Material for the task ▸
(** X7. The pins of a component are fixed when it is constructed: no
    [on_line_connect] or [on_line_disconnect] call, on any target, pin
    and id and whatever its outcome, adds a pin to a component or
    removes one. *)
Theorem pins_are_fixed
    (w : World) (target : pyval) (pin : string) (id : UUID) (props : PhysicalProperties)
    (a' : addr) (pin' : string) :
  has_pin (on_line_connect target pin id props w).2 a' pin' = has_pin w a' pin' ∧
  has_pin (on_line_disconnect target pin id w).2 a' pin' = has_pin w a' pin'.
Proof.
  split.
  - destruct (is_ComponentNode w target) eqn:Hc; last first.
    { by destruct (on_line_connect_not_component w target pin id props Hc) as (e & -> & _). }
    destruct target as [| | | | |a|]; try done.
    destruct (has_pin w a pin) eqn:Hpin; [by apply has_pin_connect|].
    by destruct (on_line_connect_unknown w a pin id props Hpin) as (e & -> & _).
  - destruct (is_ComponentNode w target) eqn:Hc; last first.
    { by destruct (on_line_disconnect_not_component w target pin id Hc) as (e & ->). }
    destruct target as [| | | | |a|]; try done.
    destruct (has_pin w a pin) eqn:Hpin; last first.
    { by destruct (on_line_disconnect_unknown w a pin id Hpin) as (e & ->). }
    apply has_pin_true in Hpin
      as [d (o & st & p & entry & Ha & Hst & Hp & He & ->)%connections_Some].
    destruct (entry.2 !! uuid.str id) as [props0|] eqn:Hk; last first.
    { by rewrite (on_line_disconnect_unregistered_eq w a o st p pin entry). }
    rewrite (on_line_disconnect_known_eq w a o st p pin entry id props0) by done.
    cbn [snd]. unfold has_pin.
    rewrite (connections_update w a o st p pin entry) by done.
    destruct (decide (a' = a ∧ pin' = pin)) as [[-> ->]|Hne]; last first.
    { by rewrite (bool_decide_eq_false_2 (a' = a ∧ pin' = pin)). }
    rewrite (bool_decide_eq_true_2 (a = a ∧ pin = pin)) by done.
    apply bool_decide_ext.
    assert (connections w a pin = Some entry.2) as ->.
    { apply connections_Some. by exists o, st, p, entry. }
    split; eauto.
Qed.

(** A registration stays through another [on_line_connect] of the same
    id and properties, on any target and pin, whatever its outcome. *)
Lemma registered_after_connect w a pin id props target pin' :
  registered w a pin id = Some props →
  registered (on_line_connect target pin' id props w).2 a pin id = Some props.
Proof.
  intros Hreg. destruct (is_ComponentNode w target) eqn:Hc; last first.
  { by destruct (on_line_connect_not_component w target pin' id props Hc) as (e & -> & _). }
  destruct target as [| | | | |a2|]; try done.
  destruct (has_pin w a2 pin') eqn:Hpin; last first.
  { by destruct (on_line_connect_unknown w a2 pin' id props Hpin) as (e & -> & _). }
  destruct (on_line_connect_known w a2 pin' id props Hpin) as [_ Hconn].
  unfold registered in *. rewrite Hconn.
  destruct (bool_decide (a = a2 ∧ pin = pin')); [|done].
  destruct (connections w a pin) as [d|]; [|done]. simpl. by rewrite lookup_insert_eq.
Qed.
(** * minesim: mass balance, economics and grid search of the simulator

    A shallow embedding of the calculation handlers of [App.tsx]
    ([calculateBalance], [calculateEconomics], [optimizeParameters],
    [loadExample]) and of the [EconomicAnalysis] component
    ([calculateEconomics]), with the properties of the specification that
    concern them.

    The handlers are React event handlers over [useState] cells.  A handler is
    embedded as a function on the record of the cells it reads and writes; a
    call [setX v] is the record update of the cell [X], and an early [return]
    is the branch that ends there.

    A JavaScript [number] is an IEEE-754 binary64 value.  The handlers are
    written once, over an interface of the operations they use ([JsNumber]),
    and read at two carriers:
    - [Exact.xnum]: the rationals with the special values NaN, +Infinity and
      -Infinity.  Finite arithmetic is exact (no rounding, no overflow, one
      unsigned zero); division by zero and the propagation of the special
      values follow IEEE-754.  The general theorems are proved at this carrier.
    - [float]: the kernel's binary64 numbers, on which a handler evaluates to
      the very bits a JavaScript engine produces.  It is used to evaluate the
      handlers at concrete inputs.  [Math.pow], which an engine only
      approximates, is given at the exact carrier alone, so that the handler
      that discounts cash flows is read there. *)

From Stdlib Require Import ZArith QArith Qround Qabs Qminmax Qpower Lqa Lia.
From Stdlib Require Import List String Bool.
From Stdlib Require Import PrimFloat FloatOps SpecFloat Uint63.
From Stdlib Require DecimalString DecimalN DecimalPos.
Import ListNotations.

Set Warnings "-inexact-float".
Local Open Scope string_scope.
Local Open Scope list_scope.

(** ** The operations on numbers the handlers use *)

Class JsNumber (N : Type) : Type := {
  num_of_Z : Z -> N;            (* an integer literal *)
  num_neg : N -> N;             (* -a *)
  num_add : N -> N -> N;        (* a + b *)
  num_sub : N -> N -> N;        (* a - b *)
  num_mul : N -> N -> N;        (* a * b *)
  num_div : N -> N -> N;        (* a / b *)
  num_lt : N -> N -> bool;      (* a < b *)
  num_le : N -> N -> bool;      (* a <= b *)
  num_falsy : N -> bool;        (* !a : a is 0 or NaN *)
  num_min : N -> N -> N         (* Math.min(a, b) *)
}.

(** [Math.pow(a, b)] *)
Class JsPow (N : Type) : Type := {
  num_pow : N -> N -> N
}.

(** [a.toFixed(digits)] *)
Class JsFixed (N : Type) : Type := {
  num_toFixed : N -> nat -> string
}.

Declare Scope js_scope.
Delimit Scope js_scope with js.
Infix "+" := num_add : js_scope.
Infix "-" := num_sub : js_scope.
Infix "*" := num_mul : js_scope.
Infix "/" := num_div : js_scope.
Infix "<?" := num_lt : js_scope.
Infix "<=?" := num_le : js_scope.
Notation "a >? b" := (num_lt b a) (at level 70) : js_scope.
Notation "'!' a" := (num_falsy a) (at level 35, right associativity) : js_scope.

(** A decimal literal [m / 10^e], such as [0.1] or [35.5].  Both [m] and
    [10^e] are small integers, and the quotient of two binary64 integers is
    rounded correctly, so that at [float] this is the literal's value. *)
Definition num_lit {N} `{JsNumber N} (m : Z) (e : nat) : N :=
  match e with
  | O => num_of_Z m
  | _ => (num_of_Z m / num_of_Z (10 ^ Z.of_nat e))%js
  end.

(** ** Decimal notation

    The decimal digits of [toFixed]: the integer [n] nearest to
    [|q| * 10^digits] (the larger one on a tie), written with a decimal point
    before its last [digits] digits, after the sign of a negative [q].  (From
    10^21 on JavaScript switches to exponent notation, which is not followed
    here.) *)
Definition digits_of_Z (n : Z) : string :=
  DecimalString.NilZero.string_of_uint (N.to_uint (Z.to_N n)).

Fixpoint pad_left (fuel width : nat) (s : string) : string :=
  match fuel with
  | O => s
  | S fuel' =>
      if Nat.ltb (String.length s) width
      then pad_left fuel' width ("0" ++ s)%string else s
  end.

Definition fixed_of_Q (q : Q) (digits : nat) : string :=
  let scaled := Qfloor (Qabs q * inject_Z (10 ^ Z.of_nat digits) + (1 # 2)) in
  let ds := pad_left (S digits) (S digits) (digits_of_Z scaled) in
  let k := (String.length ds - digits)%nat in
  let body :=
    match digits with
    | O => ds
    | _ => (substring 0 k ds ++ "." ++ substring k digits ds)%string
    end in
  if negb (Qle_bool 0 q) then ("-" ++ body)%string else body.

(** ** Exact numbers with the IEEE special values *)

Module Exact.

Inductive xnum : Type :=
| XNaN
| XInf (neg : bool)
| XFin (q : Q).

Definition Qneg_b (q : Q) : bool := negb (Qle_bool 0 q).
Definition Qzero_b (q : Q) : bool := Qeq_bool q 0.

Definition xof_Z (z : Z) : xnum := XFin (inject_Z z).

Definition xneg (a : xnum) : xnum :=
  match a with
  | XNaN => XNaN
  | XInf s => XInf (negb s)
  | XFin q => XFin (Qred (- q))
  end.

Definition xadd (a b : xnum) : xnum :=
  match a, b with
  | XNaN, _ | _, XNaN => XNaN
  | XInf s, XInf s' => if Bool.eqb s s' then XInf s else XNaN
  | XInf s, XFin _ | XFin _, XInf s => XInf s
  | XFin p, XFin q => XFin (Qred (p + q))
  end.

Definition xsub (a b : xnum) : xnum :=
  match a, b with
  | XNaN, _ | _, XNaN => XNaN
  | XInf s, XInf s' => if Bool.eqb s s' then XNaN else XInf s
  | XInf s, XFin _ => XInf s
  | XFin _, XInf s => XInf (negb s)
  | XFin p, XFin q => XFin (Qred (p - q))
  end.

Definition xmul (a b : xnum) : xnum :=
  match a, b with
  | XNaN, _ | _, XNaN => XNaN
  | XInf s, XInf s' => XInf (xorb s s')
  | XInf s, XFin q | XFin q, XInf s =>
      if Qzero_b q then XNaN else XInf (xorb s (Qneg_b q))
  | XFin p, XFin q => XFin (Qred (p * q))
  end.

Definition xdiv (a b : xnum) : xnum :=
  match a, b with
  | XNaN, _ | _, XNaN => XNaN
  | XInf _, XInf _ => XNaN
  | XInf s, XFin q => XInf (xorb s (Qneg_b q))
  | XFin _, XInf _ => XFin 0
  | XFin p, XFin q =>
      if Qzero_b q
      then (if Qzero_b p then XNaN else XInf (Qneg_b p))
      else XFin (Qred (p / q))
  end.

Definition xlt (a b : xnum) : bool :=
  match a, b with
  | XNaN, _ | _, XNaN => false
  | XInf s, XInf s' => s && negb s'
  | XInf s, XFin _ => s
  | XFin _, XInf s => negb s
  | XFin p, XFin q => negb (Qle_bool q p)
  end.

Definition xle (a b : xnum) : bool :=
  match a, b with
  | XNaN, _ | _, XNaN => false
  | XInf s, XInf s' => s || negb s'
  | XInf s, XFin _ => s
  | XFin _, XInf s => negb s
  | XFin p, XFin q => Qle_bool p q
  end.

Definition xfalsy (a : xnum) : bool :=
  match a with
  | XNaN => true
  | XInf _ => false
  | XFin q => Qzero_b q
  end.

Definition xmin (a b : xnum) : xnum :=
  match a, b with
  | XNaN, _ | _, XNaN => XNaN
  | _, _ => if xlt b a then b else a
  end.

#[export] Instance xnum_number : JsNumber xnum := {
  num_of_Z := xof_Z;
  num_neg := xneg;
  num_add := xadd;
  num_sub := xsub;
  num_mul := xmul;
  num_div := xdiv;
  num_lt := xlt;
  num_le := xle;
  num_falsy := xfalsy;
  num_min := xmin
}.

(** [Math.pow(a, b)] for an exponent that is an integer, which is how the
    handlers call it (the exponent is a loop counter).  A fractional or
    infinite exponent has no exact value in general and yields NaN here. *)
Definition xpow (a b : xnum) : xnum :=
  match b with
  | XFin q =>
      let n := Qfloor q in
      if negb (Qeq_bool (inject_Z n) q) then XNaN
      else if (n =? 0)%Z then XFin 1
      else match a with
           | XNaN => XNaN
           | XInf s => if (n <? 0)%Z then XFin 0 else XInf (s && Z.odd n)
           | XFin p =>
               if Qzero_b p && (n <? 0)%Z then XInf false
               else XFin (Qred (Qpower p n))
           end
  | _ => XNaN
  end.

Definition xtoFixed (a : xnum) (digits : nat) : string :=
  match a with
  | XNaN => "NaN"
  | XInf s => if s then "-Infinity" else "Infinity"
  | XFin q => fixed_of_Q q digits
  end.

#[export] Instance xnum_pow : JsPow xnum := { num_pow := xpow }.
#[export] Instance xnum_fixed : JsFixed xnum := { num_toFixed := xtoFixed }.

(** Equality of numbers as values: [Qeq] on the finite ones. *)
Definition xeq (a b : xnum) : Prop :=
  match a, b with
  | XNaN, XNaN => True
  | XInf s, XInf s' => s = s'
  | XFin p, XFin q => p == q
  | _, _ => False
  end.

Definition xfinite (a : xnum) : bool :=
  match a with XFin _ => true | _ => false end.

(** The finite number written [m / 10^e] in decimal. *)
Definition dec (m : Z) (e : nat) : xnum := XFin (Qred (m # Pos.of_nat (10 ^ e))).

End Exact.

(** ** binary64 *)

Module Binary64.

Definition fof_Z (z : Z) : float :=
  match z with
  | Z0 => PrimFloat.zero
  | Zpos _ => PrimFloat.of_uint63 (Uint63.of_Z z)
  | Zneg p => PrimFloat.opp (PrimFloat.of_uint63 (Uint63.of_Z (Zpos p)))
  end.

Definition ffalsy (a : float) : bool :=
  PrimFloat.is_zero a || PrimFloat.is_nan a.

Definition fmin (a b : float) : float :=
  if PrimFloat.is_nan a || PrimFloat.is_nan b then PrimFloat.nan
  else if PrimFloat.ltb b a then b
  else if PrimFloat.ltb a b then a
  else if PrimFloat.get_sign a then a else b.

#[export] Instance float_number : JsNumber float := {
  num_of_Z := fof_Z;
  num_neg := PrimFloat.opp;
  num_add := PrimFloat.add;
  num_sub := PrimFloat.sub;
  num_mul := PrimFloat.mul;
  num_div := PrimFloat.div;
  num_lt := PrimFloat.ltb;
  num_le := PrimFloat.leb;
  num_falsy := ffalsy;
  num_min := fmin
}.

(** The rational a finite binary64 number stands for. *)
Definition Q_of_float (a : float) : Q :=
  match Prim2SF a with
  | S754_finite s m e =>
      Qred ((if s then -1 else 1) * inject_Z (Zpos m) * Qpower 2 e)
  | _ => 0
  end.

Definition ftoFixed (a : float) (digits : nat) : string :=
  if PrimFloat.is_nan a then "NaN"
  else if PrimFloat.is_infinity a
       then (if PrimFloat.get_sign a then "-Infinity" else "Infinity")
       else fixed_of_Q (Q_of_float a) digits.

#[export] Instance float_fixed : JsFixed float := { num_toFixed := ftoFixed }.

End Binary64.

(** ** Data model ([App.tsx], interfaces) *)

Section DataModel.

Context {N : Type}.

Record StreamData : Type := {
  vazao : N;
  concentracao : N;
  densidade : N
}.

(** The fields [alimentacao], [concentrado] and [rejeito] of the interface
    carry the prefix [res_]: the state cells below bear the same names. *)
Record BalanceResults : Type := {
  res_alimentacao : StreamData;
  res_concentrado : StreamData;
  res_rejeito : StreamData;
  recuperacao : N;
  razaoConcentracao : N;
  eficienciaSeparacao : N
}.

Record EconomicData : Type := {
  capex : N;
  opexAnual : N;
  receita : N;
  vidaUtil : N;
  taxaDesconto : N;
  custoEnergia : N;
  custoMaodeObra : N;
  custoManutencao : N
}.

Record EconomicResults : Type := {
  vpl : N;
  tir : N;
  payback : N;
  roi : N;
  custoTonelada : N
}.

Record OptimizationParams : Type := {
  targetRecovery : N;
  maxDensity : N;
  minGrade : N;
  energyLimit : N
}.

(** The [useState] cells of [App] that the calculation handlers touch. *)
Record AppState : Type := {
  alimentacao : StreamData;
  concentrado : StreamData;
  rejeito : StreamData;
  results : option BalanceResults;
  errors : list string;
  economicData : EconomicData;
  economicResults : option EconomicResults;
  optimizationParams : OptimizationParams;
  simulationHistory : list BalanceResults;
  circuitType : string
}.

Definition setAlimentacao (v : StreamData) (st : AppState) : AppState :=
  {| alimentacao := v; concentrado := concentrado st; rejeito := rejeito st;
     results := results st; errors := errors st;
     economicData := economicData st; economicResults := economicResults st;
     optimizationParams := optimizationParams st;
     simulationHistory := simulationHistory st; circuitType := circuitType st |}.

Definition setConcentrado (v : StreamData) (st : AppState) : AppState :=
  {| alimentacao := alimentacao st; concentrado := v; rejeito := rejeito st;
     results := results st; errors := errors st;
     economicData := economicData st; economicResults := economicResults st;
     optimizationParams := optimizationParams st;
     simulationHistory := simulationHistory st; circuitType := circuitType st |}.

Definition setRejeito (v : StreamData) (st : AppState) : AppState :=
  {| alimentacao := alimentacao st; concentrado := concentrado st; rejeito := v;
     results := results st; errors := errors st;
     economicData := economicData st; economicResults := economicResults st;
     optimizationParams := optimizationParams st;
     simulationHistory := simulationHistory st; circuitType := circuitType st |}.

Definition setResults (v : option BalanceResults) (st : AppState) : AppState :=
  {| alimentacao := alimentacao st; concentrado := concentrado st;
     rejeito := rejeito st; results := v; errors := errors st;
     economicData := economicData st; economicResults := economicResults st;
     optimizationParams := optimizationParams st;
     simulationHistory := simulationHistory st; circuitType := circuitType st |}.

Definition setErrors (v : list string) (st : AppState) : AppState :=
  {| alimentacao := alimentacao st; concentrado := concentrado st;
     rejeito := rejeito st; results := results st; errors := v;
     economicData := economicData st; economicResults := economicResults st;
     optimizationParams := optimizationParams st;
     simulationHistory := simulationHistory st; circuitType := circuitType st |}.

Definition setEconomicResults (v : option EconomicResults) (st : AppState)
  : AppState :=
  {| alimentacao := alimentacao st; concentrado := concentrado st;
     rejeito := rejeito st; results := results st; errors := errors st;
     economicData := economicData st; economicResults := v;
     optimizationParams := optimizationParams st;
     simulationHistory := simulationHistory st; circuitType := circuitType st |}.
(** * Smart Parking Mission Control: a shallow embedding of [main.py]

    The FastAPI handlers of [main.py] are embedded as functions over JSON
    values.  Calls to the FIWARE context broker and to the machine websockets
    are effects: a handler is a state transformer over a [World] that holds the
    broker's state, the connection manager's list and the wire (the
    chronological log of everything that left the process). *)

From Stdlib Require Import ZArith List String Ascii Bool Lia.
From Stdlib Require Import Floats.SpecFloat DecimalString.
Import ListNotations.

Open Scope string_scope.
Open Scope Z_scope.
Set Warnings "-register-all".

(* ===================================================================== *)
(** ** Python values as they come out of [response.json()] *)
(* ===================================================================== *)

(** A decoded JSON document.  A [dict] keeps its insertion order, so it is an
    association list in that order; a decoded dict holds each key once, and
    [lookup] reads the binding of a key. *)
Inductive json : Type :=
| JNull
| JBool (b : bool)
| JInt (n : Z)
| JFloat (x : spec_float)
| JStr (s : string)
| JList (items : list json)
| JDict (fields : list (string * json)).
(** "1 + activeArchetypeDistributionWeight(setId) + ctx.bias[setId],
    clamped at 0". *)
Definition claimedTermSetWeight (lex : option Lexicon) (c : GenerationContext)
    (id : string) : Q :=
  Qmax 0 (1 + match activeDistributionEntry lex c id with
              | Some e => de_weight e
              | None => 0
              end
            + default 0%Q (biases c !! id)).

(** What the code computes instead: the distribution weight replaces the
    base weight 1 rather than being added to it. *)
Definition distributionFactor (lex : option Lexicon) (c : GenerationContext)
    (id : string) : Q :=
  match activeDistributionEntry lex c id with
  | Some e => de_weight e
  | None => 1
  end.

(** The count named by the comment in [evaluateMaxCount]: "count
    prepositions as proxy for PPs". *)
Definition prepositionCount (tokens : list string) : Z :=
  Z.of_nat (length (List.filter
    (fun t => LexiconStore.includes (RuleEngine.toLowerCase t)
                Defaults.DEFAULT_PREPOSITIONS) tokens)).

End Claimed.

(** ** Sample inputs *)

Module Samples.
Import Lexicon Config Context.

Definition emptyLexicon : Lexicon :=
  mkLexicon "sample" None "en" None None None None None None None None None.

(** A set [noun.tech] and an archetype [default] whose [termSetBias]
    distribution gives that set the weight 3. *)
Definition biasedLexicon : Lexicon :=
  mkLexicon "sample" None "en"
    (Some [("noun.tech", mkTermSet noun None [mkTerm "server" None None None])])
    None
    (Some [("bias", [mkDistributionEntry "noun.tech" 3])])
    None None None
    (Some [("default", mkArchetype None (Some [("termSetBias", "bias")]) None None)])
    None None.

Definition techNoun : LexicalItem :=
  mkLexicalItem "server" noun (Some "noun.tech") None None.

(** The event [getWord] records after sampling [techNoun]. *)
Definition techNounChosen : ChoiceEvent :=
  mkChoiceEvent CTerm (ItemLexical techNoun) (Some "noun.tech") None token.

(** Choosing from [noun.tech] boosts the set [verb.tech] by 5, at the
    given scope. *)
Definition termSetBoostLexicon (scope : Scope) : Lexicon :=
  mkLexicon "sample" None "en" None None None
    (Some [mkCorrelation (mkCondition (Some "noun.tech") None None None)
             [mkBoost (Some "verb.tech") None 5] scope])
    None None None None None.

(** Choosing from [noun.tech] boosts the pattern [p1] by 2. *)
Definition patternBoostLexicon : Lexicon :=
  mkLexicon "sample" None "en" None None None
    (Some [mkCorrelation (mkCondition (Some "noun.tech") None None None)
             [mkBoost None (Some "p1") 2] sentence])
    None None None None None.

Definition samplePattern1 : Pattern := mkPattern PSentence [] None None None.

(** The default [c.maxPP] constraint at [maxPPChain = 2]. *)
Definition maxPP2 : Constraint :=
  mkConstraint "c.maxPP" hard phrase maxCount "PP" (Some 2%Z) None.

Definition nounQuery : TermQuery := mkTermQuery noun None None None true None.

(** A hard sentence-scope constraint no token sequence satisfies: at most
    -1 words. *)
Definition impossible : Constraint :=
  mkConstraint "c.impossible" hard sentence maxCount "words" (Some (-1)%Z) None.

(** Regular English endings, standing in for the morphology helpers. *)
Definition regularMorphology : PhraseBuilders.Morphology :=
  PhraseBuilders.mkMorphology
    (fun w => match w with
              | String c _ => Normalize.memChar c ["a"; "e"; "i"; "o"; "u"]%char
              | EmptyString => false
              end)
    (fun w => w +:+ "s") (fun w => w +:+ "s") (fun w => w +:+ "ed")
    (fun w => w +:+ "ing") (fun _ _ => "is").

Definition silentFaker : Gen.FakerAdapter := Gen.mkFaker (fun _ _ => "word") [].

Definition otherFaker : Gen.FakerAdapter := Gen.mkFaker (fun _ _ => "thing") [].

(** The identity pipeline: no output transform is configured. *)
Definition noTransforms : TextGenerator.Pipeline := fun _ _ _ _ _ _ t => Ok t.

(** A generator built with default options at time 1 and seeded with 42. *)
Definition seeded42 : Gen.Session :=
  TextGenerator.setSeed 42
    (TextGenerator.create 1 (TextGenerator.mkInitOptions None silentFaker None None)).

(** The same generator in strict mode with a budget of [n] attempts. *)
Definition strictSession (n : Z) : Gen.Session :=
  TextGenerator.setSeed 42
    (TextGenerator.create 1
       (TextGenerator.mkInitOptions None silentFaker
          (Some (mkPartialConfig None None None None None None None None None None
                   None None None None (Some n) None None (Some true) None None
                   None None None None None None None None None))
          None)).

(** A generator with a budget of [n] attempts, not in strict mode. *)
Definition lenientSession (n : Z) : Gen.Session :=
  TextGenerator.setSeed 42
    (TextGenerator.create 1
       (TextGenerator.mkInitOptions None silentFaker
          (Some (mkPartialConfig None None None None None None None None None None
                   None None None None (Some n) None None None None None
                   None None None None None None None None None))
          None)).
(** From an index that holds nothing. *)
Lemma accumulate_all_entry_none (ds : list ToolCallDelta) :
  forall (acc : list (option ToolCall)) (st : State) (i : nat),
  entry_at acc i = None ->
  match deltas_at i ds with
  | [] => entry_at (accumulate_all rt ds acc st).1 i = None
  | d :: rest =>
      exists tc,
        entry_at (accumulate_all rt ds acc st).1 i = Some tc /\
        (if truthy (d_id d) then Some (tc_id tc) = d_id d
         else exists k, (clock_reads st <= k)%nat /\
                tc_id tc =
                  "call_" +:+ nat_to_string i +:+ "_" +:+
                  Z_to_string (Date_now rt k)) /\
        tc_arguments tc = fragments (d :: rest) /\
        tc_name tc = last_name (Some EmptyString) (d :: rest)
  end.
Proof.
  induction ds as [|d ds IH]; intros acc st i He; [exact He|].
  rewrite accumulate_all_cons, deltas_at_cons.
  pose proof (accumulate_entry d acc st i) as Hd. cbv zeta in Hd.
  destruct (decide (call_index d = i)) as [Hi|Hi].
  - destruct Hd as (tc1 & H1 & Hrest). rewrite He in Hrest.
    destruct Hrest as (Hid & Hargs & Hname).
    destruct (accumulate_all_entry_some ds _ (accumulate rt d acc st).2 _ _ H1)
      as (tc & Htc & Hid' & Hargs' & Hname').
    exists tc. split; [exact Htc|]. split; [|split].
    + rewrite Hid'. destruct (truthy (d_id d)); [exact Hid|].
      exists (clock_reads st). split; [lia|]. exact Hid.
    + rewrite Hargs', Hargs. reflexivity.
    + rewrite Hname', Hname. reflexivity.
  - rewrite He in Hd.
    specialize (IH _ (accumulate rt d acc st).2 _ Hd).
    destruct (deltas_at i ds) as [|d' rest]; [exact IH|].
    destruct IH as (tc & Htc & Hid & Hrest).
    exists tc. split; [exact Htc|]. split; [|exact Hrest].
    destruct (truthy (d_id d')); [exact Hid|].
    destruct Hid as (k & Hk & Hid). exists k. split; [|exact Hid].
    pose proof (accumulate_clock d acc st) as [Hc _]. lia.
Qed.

Exercise description ▸ In the listing above, find the line with "d :: rest =>" and the line with "tc_arguments tc = fragments", then print exactly those lines and every line between them.

Written response ▸
  | d :: rest =>
      exists tc,
        entry_at (accumulate_all rt ds acc st).1 i = Some tc /\
        (if truthy (d_id d) then Some (tc_id tc) = d_id d
         else exists k, (clock_reads st <= k)%nat /\
                tc_id tc =
                  "call_" +:+ nat_to_string i +:+ "_" +:+
                  Z_to_string (Date_now rt k)) /\
        tc_arguments tc = fragments (d :: rest) /\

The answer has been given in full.